A Nag, que vende hardware para empresas regionais de telecomunicações e vigilância, é uma plataforma importante. Através de intermediários, comprou cerca de 100 milhões de dólares em tecnologia norte-americana restrita desde o início da guerra, segundo dados comerciais. No total, importou US$ 150 milhões em hardware da China este ano, mostram os dados. Os equipamentos de comunicação, que foram ostensivamente proibidos de chegar à Rússia, estão prontamente disponíveis no seu site, filtrados por preço, tipo de produto e quantidade.

Os funcionários da Nag falaram sobre os desafios logísticos que as sanções internacionais causaram, de acordo com comunicações internas. Em maio de 2022, um funcionário da Nag escreveu a um cliente russo que “o antigo sistema de trânsito terminou”, atrasando a entrega de US$ 20.000 em equipamentos Juniper. Um mês depois, Nag entrou em contato dizendo que o problema havia sido resolvido e que o equipamento chegaria nos próximos meses.

Também estava disponível tecnologia para construir vigilância e censura online. As operadoras de telecomunicações russas são obrigadas por lei a fornecer dados de comunicações sobre os clientes aos serviços de segurança, o que significa que devem comprar equipamento especializado que envia as informações a agentes governamentais. Nos fóruns do Nag, agora acessíveis apenas na Rússia, os engenheiros postaram dicas técnicas para fazer os sistemas funcionarem de acordo com as especificações do FSB.

Ericsson, Juniper, Nokia e IBM disseram que quaisquer importações para a Rússia foram feitas sem o seu consentimento. A OCS Distribution disse que “não vende produtos que violem sanções e restrições internacionais” e que qualquer tecnologia listada em seu site para compra estava lá porque estava no meio de uma revisão. HP, 3Logic Distribution e 4Telecom não responderam aos pedidos de comentários.

Uma rede de empresas e marcas operadas pela Nag no Cazaquistão, no Uzbequistão e nos Emirados Árabes Unidos também ajudou a ocultar remessas de tecnologia sancionada. No total, Nag trouxe quase US$ 10 milhões em equipamentos Cisco e cerca de US$ 1 milhão em produtos Nokia e Intel para a Rússia no ano passado.

Nos escritórios da FSB em Yekaterinburg, o equipamento Cisco que os engenheiros da Convex instalaram ficava ao lado dos roteadores fabricados pela Juniper, de acordo com os registros da Convex. Menos de um ano depois, a disponibilidade de tecnologia ocidental era tão abundante que os engenheiros da Convex puderam pesquisar.
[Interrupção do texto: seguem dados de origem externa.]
(** * The JWT authentication middleware of the HTTP edge service (package [myjwt])

    A shallow embedding of [GinJWTMiddleware]: credential location,
    token parsing, the request-interception decision with its path
    exemption list, initialisation, login and refresh.

    Conventions of the embedding
    - a Go [string] is a Rocq [string] (a byte sequence); [TrimSpace]
      reads it as UTF-8, as the language does;
    - [time.Time] and [time.Duration] are integers counting nanoseconds
      (since the Unix epoch for a [Time]), without the bounds of [int64];
      [Unix] floors to seconds;
    - an [interface{}] claim value is a [Value]; a finite [float64] is the
      rational it denotes, and [int64(f)] truncates towards zero within
      the range of [int64] and gives the smallest [int64] outside it, as
      on amd64;
    - a Go map that is only read is its finite map, and a nil map reads
      like the empty one; the claim maps of tokens, which the issuer
      writes to, live in a heap of maps;
    - the request is the five name-to-value tables the middleware reads
      and the path; a header is looked up under the name as the lookup
      entry writes it, and the table is taken to hold it under that name
      (net/http keeps and looks up header names in one canonical
      spelling, which is not modelled);
    - a run-time panic (unchecked type assertion, index out of range,
      call of a nil function) is the outcome [Panicked];
    - the collaborators that are not part of the package (golang-jwt,
      the clock, the file system, PEM decoding) are the fields of a
      [Library] record; a callback of the configuration is a function,
      [None] when the field is nil. *)

From Stdlib Require Import ZArith QArith String Ascii List Lia.
From stdpp Require Import base option gmap strings list fin_maps.

#[local] Set Warnings "-register-all".

Local Open Scope Z_scope.
Local Open Scope string_scope.

(** ** Package [strings] *)

Module strings.

(** [strings.HasPrefix] *)
Definition HasPrefix (s p : string) : bool := String.prefix p s.

(** [strings.Index]: byte offset of the first occurrence of [sep]. *)
Fixpoint Index (s sep : string) : option nat :=
  if String.prefix sep s then Some O
  else match s with
       | EmptyString => None
       | String _ s' => S <$> Index s' sep
       end.

(** [s[i:]] *)
Fixpoint drop (i : nat) (s : string) : string :=
  match i, s with
  | O, _ => s
  | S i', String _ s' => drop i' s'
  | S _, EmptyString => EmptyString
  end.

(** [s[:i]] *)
Fixpoint take (i : nat) (s : string) : string :=
  match i, s with
  | O, _ => EmptyString
  | S i', String a s' => String a (take i' s')
  | S _, EmptyString => EmptyString
  end.

(** [genSplit] for a non-empty separator: cut at each occurrence of
    [sep] until [n] pieces have been produced; the last piece is the
    unsplit remainder.  [fuel] bounds the number of cuts. *)
Fixpoint genSplit (fuel : nat) (s sep : string) (n : nat) : list string :=
  match fuel with
  | O => [s]
  | S fuel' =>
      if (n <=? 1)%nat then [s]
      else match Index s sep with
           | None => [s]
           | Some i =>
               take i s :: genSplit fuel' (drop (i + String.length sep) s) sep (n - 1)
           end
  end.

(** [strings.SplitN(s, sep, n)] for [n > 0] and a non-empty separator. *)
Definition SplitN (s sep : string) (n : nat) : list string :=
  genSplit (String.length s) s sep n.

(** [strings.Split(s, sep)]: no bound on the number of pieces. *)
Definition Split (s sep : string) : list string :=
  genSplit (String.length s) s sep (S (String.length s)).

(** ASCII white space, as [unicode.IsSpace] has it below 0x80. *)
Definition isSpace (a : ascii) : bool :=
  let n := nat_of_ascii a in
  ((n =? 32) || ((9 <=? n) && (n <=? 13)))%nat.

(** The white space beyond ASCII, by its UTF-8 encoding: U+0085 and
    U+00A0 in two bytes; U+1680, U+2000 to U+200A, U+2028, U+2029,
    U+202F, U+205F and U+3000 in three. *)
Definition isSpace2 (a b : ascii) : bool :=
  let a := nat_of_ascii a in
  let b := nat_of_ascii b in
  ((a =? 194) && ((b =? 133) || (b =? 160)))%nat.

Definition isSpace3 (a b c : ascii) : bool :=
  let a := nat_of_ascii a in
  let b := nat_of_ascii b in
  let c := nat_of_ascii c in
  (((a =? 225) && (b =? 154) && (c =? 128))
   || ((a =? 226) && (b =? 128)
       && (((128 <=? c) && (c <=? 138)) || (c =? 168) || (c =? 169) || (c =? 175)))
   || ((a =? 226) && (b =? 129) && (c =? 159))
   || ((a =? 227) && (b =? 128) && (c =? 128)))%nat.

(** [strings.TrimLeftFunc(s, unicode.IsSpace)]: the leading white-space
    runes are dropped; a byte that does not begin a well-formed rune
    decodes to U+FFFD, which is not white space. *)
Fixpoint TrimLeft (s : string) : string :=
  match s with
  | EmptyString => EmptyString
  | String a s1 =>
      if isSpace a then TrimLeft s1
      else
        match s1 with
        | EmptyString => s
        | String b s2 =>
            if isSpace2 a b then TrimLeft s2
            else
              match s2 with
              | EmptyString => s
              | String c s3 => if isSpace3 a b c then TrimLeft s3 else s
              end
        end
  end.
Em uma conversa no sistema interno de mensagens da Convex este ano, os engenheiros se concentraram em um novo fornecedor que haviam “localizado”. Operando sob o nome sale-server.ru, o fornecedor tinha bastante tecnologia de marca restrita da HP, IBM e outros. Mais importante, o preço estava certo.

“Mais barato que Nag”, escreveu um funcionário da Convex.